Who were these men, women and children streaming out of India’s cities? Why did they feel compelled to leave the economic engines of one of the world’s fastest growing economies and return to their rural homes? Why had they flocked to its cities and towns in the first place? The plethora of commentary that followed the exodus from India’s cities point to the urgent significance of these questions. They also direct attention to even more fundamental questions about what citizenship in the world’s largest democracy and one of its fastest growing economies means for the country’s 100 million labour migrants.

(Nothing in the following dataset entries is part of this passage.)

(** * kurs2025: a personal finance tracker (Flask + SQLAlchemy), [app.py]

    A shallow embedding of the request handlers of [app.py] and of the
    dashboard aggregation, followed by the properties of the specification
    that are checked against it.

    Modelling conventions.
    - A Python [float] is an exact rational ([Q]): sums, quotients and
      comparisons are the mathematical ones.  Rounding error, overflow and
      the non-finite values [inf] / [nan] are outside the model.
    - A Python [str] is a [string] of bytes (UTF-8); comparison of strings
      is the lexicographic order on bytes, which on UTF-8 text is the order
      of code points that Python uses.  The builtins [int], [float] and
      [str.strip] are modelled on ASCII digits and white space.
    - A table of the database is the list of its rows in insertion order;
      [query.get] finds a row by primary key, [first()] is the first match.
    - A handler is a function from the store, the session and the request
      to a result in the error monad [res]: either a reply (new store,
      flashed messages, redirect or rendered page) or an uncaught exception,
      which leaves the store as it was. *)

From Stdlib Require Import ZArith QArith Qround Qminmax Lia Lqa Bool.
From Stdlib Require Import List String Ascii DecimalString Sorted Permutation.
From Stdlib Require Import Structures.OrderedTypeEx.
From Stdlib Require Floats.PrimFloat.
Import ListNotations.

Local Open Scope string_scope.
Local Open Scope Z_scope.

(** ** Exceptions and the error monad *)

Inductive exn : Type :=
| ValueError
| AttributeError
| KeyError
| BadRequestKeyError.

Inductive res (A : Type) : Type :=
| Ok (a : A)
| Raise (e : exn).

Arguments Ok {A} a.
Arguments Raise {A} e.

Definition bind {A B : Type} (m : res A) (k : A -> res B) : res B :=
  match m with
  | Ok a => k a
  | Raise e => Raise e
  end.

Notation "x <- m ;; k" := (bind m (fun x => k))
  (at level 61, m at next level, right associativity).

(** [try: m except e => h]: the handler [h] runs when [m] raises [e];
    any other exception propagates. *)
Definition exn_eqb (a b : exn) : bool :=
  match a, b with
  | ValueError, ValueError
  | AttributeError, AttributeError
  | KeyError, KeyError
  | BadRequestKeyError, BadRequestKeyError => true
  | _, _ => false
  end.

Definition try_except {A B : Type} (m : res A) (e : exn)
    (h : res B) (k : A -> res B) : res B :=
  match m with
  | Ok a => k a
  | Raise e' => if exn_eqb e' e then h else Raise e'
  end.

(** ** Python strings *)

(** White space as [str.strip] and the numeric builtins see it, within
    ASCII. *)
Definition is_space (c : ascii) : bool :=
  let n := nat_of_ascii c in
  ((9 <=? n) && (n <=? 13) || (28 <=? n) && (n <=? 32))%nat.

Definition is_digit (c : ascii) : bool :=
  let n := nat_of_ascii c in ((48 <=? n) && (n <=? 57))%nat.

Definition digit_val (c : ascii) : Z := Z.of_nat (nat_of_ascii c) - 48.

Fixpoint lstrip (s : string) : string :=
  match s with
  | String c s' => if is_space c then lstrip s' else s
  | EmptyString => EmptyString
  end.

Fixpoint rstrip (s : string) : string :=
  match s with
  | String c s' =>
      match rstrip s' with
      | EmptyString => if is_space c then EmptyString else String c EmptyString
      | r => String c r
      end
  | EmptyString => EmptyString
  end.

(** [s.strip()] *)
Definition strip (s : string) : string := rstrip (lstrip s).

(** [s.replace(",", ".")] *)
Fixpoint replace_comma (s : string) : string :=
  match s with
  | String c s' =>
      String (if Ascii.eqb c "," then "."%char else c) (replace_comma s')
  | EmptyString => EmptyString
  end.
(** ** Right after a login *)

Lemma logged_in_by_replaced {E : Env} w w' :
  logged_in_by w w' -> replaced_session w w'.
Proof.
  intros [(username & password & H)|[(apikey & H)|(cb & H)]]; revert H.
  - unfold CloudAccount.loginWithUsernameAndPassword. run.
    destruct (CloudAccount.loginCommon _ _ _) as [[[]|e|] w1] eqn:H;
      intros [= <-].
    exact (loginCommon_primary _ _ _ H).
  - unfold CloudAccount.loginWithApiKey. run.
    destruct (CloudAccount.loginCommon _ _ _) as [[[]|e|] w1] eqn:H;
      intros [= <-].
    exact (loginCommon_primary _ _ _ H).
  - unfold CloudAccount.loginWithSSO, CloudAccount.getPasscodeEndpoint,
      CloudAccount.getOpenIDConfiguration. run.
    destruct (http_get_configuration _ _) as [cfg|]; cbn; [|discriminate].
    destruct (new_URL _) as [endpoint|]; [|discriminate].
    destruct (cb endpoint) as [passcode|]; [|discriminate].
    destruct (truthy passcode); cbn; [|discriminate].
    destruct (CloudAccount.loginCommon _ _ _) as [[[]|e|] w1] eqn:H;
      intros [= <-].
    eapply replaced_session_later; [|exact (loginCommon_primary _ _ _ H)].
    eexists [_; _]. split; [reflexivity | repeat constructor].
Qed.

The exodus compels us to reflect on the “precarious transition” that marks the disjunctions between mobility, democracy and citizenship in a country that styles itself and is hailed internationally as a Rising Power. This lecture asks how a discussion centered on “mobility” might contribute to understanding the changing processes and practices of citizenship in India and broader issues of politics and democracy. India’s draconian lockdown and the exodus it triggered exposed the disjunctions between mobility and citizenship in India. On the one hand, political change and the challenges to calcified caste hierarchies through social movements have enabled oppressed people to hope for better lives. On the other hand, they continue to face economic, social, and political marginalisation despite impressive rates of economic growth. The migrants’ crisis of the summer of 2020 revealed the immobile foundations of mobility and the precarious trajectory of citizenship. Drawing on reflections of collaborative ethnographic work and insights offered by other commentators of internal migration in India, this lecture offers an account of the “precarious transitions”.

Bio-note of the speaker

Dr. Indrajit Roy is Senior Lecturer at the University of York. He researches and teaches the politics of ‘new development futures’. His work illustrates the profound ways in which agents in the Global South disrupt prevailing understandings of development. By going beyond Eurocentric and elite-centric narratives, this work opens new debates for critical explorations of development. Indrajit was a student of MA in Social Work (Specialisation: Urban and Rural Community Development) at TISS from 1999 to 2001.